Introduction: Cystic lesions in the atrium (trigone) of the lateral ventricle may become symptomatic due to obstruction of physiological cerebrospinal fluid (CSF) circulation and/or from mass effect on adjacent structures. A minimally invasive approach that not only allows for straightforward access to multiple regions of the atrial cyst wall but also enables direct inspection of the entire lateral ventricular system has not been elaborated. Thus we describe our experience with the stereotactic endoscopic transoccipital horn approach for treating cystic lesions in the atrium of the lateral ventricle.
Methods: A retrospective review of all patients who underwent endoscopic surgical treatment for cysts in the atrium of the lateral ventricle between 1999-2010 was performed.
Results: The cohort consists of thirteen consecutive patients who presented with symptomatic lateral ventricular entrapment due to the presence of an atrial cyst. There were 9 male and 4 female patients ranging in age from 4 months to 54 years. Headache was the most common complaint at presentation. The transoccipital horn approach facilitated successful cyst reduction and fenestration in all cases. Temporal and occipital horn entrapment was reversed in all cases with reestablishment of a physiological CSF flow pattern throughout the ventricles. Hydrocephalus was also reversed in all patients presenting with this neuroimaging finding at presentation. No cyst or ventricular entrapment was seen to recur during a mean follow-up of 26 (range 2-66) months. No patient in the study cohort required repeat surgery or permanent CSF diversion post-operatively.

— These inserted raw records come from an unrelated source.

Definition zenit_map_values_free (map : option (zenit_map_t C)) (values : option addr) c
    : zenit_error_t * C :=
  match map, values with
  | Some m, Some _ => (ZENIT_OK, free_fn (m_allocator m) values c)
  | _, _ => (ZENIT_ERROR_NULL, c)
  end.
End MapModel.

Definition zenit_map_create_with_capacity (key_size value_size capacity : Z) (h : heap)
    : outcome (option (zenit_map_t heap) * heap) :=
  zenit_map_create_with_capacity_and_allocator key_size value_size capacity
    ZENIT_ALLOCATOR_DEFAULT h.
Definition zenit_map_create (key_size value_size : Z) (h : heap)
    : outcome (option (zenit_map_t heap) * heap) :=
  zenit_map_create_with_capacity key_size value_size HASH_DEFAULT_CAPACITY h.

(** ** Representation and abstract specification *)

(** The bindings stored in a table. *)
Definition tbl_map (ks : Z) (tbl : list slot) : gmap bytes bytes :=
  list_to_map ((fun e => (key_of ks e, drop (Z.to_nat ks) e)) <$> entries tbl).

Definition map_owns {C : Type} (m : zenit_map_t C) : gset addr :=
  {[ m_self m ]} ∪ (pown (m_slots m) ∪ pown (m_states m)).

(** Everything but the room for another probe: [used < capacity]. *)
Record map_core {C : Type} (a : zenit_allocator_t C) {SP : AllocSpec a}
    (m : zenit_map_t C) (tbl : list slot) (c : C) : Prop := {
  mr_alloc : m_allocator m = a;
  mr_sizes : 0 < m_key_size m /\ 0 < m_value_size m /\
             m_slot_size m = m_key_size m + m_value_size m;
  mr_ok : table_ok (m_key_size m) tbl;
  mr_mem : table_mem (m_slot_size m) (m_slots m) (m_states m) tbl;
  mr_cap : zlen tbl = m_capacity m;
  mr_pow : is_pow2 (m_capacity m);
  mr_fit : m_capacity m * m_slot_size m <= PTRDIFF_MAX;
  mr_count : m_count m = n_occ tbl;
  mr_deleted : m_deleted m = n_del tbl;
  mr_self : m_self m ∉ pown (m_slots m) ∪ pown (m_states m);
  mr_disj : pown (m_slots m) ## pown (m_states m);
  mr_live : map_owns m ⊆ live c }.

Definition map_used {C : Type} (m : zenit_map_t C) : Z := m_count m + m_deleted m.

(** [map_rep a m g c]: the map [m] holds the bindings [g]. *)
Definition map_rep {C : Type} (a : zenit_allocator_t C) {SP : AllocSpec a}
    (m : zenit_map_t C) (g : gmap bytes bytes) (c : C) : Prop :=
  exists tbl, map_core a m tbl c /\ g = tbl_map (m_key_size m) tbl /\
    map_used m < m_capacity m.

Inductive map_op : Type :=
| MInsert (k v : bytes)
| MGet (k : bytes)
| MRemove (k : bytes)
| MContains (k : bytes)
| MCount
| MClear.

Inductive map_res : Type :=
| MErr (e : zenit_error_t) (out : option bytes)
| MBool (b : bool)
| MNum (n : Z)
| MVoid.

(** The documented behaviour: a dictionary. *)
Definition map_abs (op : map_op) (g : gmap bytes bytes) : map_res * gmap bytes bytes :=
  match op with
  | MInsert k v => (MErr ZENIT_OK None, <[k := v]> g)
  | MGet k =>
      match g !! k with
      | Some v => (MErr ZENIT_OK (Some v), g)
      | None => (MErr ZENIT_ERROR_NOT_FOUND None, g)
      end
  | MRemove k =>
      match g !! k with
      | Some _ => (MErr ZENIT_OK None, delete k g)
      | None => (MErr ZENIT_ERROR_NOT_FOUND None, g)
      end
  | MContains k => (MBool (bool_decide (is_Some (g !! k))), g)
  | MCount => (MNum (Z.of_nat (size g)), g)
  | MClear => (MVoid, ∅)
  end.

Definition map_exec {C : Type} (fuel : nat) (op : map_op) (m : zenit_map_t C) (c : C)
    : outcome (map_res * option (zenit_map_t C) * C) :=
  match op with
  | MInsert k v =>
      let! (r, m', c') := zenit_map_insert fuel (Some m) (Some k) (Some v) c in
      Ret (MErr r None, m', c')
  | MGet k =>
      let! (r, o) :=
        zenit_map_get fuel (Some m) (Some k) (Some (replicate (Z.to_nat (m_value_size m)) 0)) in
      Ret (MErr r (if decide (r = ZENIT_OK) then o else None), Some m, c)
  | MRemove k => let! (r, m') := zenit_map_remove fuel (Some m) (Some k) in Ret (MErr r None, m', c)
  | MContains k => let! b := zenit_map_contains fuel (Some m) (Some k) in Ret (MBool b, Some m, c)
  | MCount => Ret (MNum (zenit_map_count (Some m)), Some m, c)
  | MClear => let! m' := zenit_map_clear (Some m) in Ret (MVoid, m', c)
  end.

Definition map_pre (ks vs : Z) (op : map_op) : Prop :=
  match op with
  | MInsert k v => zlen k = ks /\ zlen v = vs
  | MGet k | MRemove k | MContains k => zlen k = ks
  | MCount | MClear => True
  end.

(** The result of a call agrees with the dictionary, or an insertion could not
    allocate and changed nothing.  The table grows at most twofold, and only when
    three quarters of it are in use. *)
Definition map_post {C : Type} (a : zenit_allocator_t C) {SP : AllocSpec a}
    (op : map_op) (m : zenit_map_t C) (g : gmap bytes bytes) (c : C)
    (o : outcome (map_res * option (zenit_map_t C) * C)) : Prop :=
  exists r m' c' g', o = Ret (r, Some m', c') /\ map_rep a m' g' c' /\
    m_key_size m' = m_key_size m /\ m_value_size m' = m_value_size m /\
    transfer a (map_owns m) (map_owns m') c c' /\
    map_used m' <= map_used m + 1 /\
    (m_capacity m' = m_capacity m \/
     (m_capacity m' = 2 * m_capacity m /\ 75 * m_capacity m < 100 * map_used m)) /\
    (map_abs op g = (r, g') \/
     ((exists k v, op = MInsert k v) /\ r = MErr ZENIT_ERROR_ALLOC None /\ g' = g)).

Fixpoint map_run {C : Type} (fuel : nat) (ops : list map_op) (m : zenit_map_t C) (c : C)
    : outcome (list map_res * zenit_map_t C * C) :=
  match ops with
  | [] => Ret ([], m, c)
  | op :: ops =>
      let! (r, m', c') := map_exec fuel op m c in
      match m' with
      | Some m' => let! (rs, m2, c2) := map_run fuel ops m' c' in Ret (r :: rs, m2, c2)
      | None => Undef
      end
  end.

(** The results a dictionary may give, insertions being allowed to fail to
    allocate. *)
Inductive map_trace : gmap bytes bytes -> list map_op -> list map_res -> Prop :=
| mt_nil g : map_trace g [] []
| mt_step g op ops r rs g' :
    map_abs op g = (r, g') -> map_trace g' ops rs -> map_trace g (op :: ops) (r :: rs)
| mt_alloc g k v ops rs :
    map_trace g ops rs ->
    map_trace g (MInsert k v :: ops) (MErr ZENIT_ERROR_ALLOC None :: rs).

(** ** The bindings of a table *)

Section TblMap.
Context (ks : Z).

Lemma tbl_map_lookup tbl k v :
  table_ok ks tbl ->
  tbl_map ks tbl !! k = Some v <->
  exists e, SOcc e ∈ tbl /\ key_of ks e = k /\ drop (Z.to_nat ks) e = v.
Proof.
  intros H. unfold tbl_map. rewrite <- elem_of_list_to_map.
  2:{ rewrite <- list_fmap_compose. by apply entries_keys_nodup. }
  rewrite list_elem_of_fmap. setoid_rewrite entries_elem. naive_solver.
Qed.

Lemma tbl_map_none tbl k :
  table_ok ks tbl -> (forall e, SOcc e ∈ tbl -> key_of ks e <> k) -> tbl_map ks tbl !! k = None.
Proof.
  intros H Habs. destruct (tbl_map ks tbl !! k) as [v|] eqn:E; [|done].
  apply tbl_map_lookup in E as (e & He & Hk & _); [|done]. by destruct (Habs e).
Qed.

Lemma tbl_map_size tbl : table_ok ks tbl -> Z.of_nat (size (tbl_map ks tbl)) = n_occ tbl.
Proof.
  intros H. rewrite <- entries_length. unfold tbl_map, zlen. f_equal.
  rewrite map_size_list_to_map; [apply length_fmap|].
  rewrite <- list_fmap_compose. by apply entries_keys_nodup.
Qed.

(** Two tables with the same entries hold the same bindings. *)
Lemma tbl_map_ext t1 t2 :
  table_ok ks t1 -> table_ok ks t2 -> (forall x, SOcc x ∈ t1 <-> SOcc x ∈ t2) ->
  tbl_map ks t1 = tbl_map ks t2.
Proof.
  intros H1 H2 E. apply map_eq. intros k. apply option_eq. intros v.
  rewrite !tbl_map_lookup by done. by setoid_rewrite E.
Qed.

Lemma tbl_map_insert t1 t2 k v :
  table_ok ks t1 -> table_ok ks t2 -> zlen k = ks ->
  (forall x, SOcc x ∈ t2 <-> x = k ++ v \/ (SOcc x ∈ t1 /\ key_of ks x <> k)) ->
  tbl_map ks t2 = <[k := v]> (tbl_map ks t1).
Proof.
  intros H1 H2 Hk E. assert (Z.to_nat ks = length k) as Hn by (unfold zlen in Hk; lia).
  apply map_eq. intros j. apply option_eq. intros w.
  rewrite lookup_insert_Some, !tbl_map_lookup by done. setoid_rewrite E. split.
  - intros (e & [->|[He Hne]] & <- & <-).
    + left. unfold key_of. rewrite Hn, take_app_length, drop_app_length. done.
    + right. split; [done|]. by exists e.
  - intros [[<- <-]|[Hne (e & He & Hj & Hw)]].
    + exists (k ++ v). split; [by left|]. unfold key_of. by rewrite Hn, take_app_length, drop_app_length.
    + exists e. split; [right; split; [done|congruence]|done].
Qed.

Lemma tbl_map_delete t1 t2 k :
  table_ok ks t1 -> table_ok ks t2 ->
  (forall x, SOcc x ∈ t2 <-> SOcc x ∈ t1 /\ key_of ks x <> k) ->
  tbl_map ks t2 = delete k (tbl_map ks t1).
Proof.
  intros H1 H2 E. apply map_eq. intros j. apply option_eq. intros w.
  rewrite lookup_delete_Some, !tbl_map_lookup by done. setoid_rewrite E. naive_solver.
Qed.

Lemma tbl_map_empty n : tbl_map ks (replicate n SEmpty) = ∅.
Proof. unfold tbl_map. assert (entries (replicate n SEmpty) = []) as -> by (by induction n). done. Qed.
End TblMap.

Section MapSpec.
Context {C : Type} (a : zenit_allocator_t C) {SP : AllocSpec a}.
Implicit Types (m : zenit_map_t C) (c : C) (tbl : list slot) (g : gmap bytes bytes).

Lemma map_bounds m tbl c :
  map_core a m tbl c ->
  0 < m_capacity m <= PTRDIFF_MAX /\ 0 <= n_occ tbl /\ 0 <= n_del tbl /\
  n_occ tbl + n_del tbl <= m_capacity m /\ 0 < m_key_size m /\ 0 < m_value_size m /\
  m_slot_size m = m_key_size m + m_value_size m /\ u64 (m_capacity m - 1) = zlen tbl - 1.
Proof.
  intros H. destruct (mr_sizes _ _ _ _ H) as (H1 & H2 & H3).
  pose proof (is_pow2_pos _ (mr_pow _ _ _ _ H)). pose proof (mr_fit _ _ _ _ H).
  pose proof (n_occ_nonneg tbl). pose proof (n_del_nonneg tbl).
  pose proof (n_used_bound tbl) as B. rewrite (mr_cap _ _ _ _ H) in *.
  assert (m_capacity m <= PTRDIFF_MAX) by nia. rewrite u64_small by lia. lia.
Qed.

Conclusions: Stereotactic surgery utilizing an endoscopic transoccipital horn approach represents a safe and effective treatment strategy for patients with symptomatic atrial cysts of the lateral ventricle. Using this minimally invasive approach, all poles of the lateral ventricular system can be visualized and the unobstructed flow of CSF can be confirmed after cyst resection obviating the need for additional diversion.
Patient Care: Recognition that a stereotactic endoscopic transoccipital horn approach to symptomatic atrial cysts is safe and effective may reduce surgical complications during the treatment of these lesions.
Learning Objectives: By the conclusion of this session, participants should be able to: 1) Describe the stereotactic endoscopic transoccipital horn approach, 2) Appreciate the benefits of treating symptomatic atrial cysts using this approach, and 3) Discuss the role of minimally invasive endoscopic surgery in the management of patients with atrial cysts.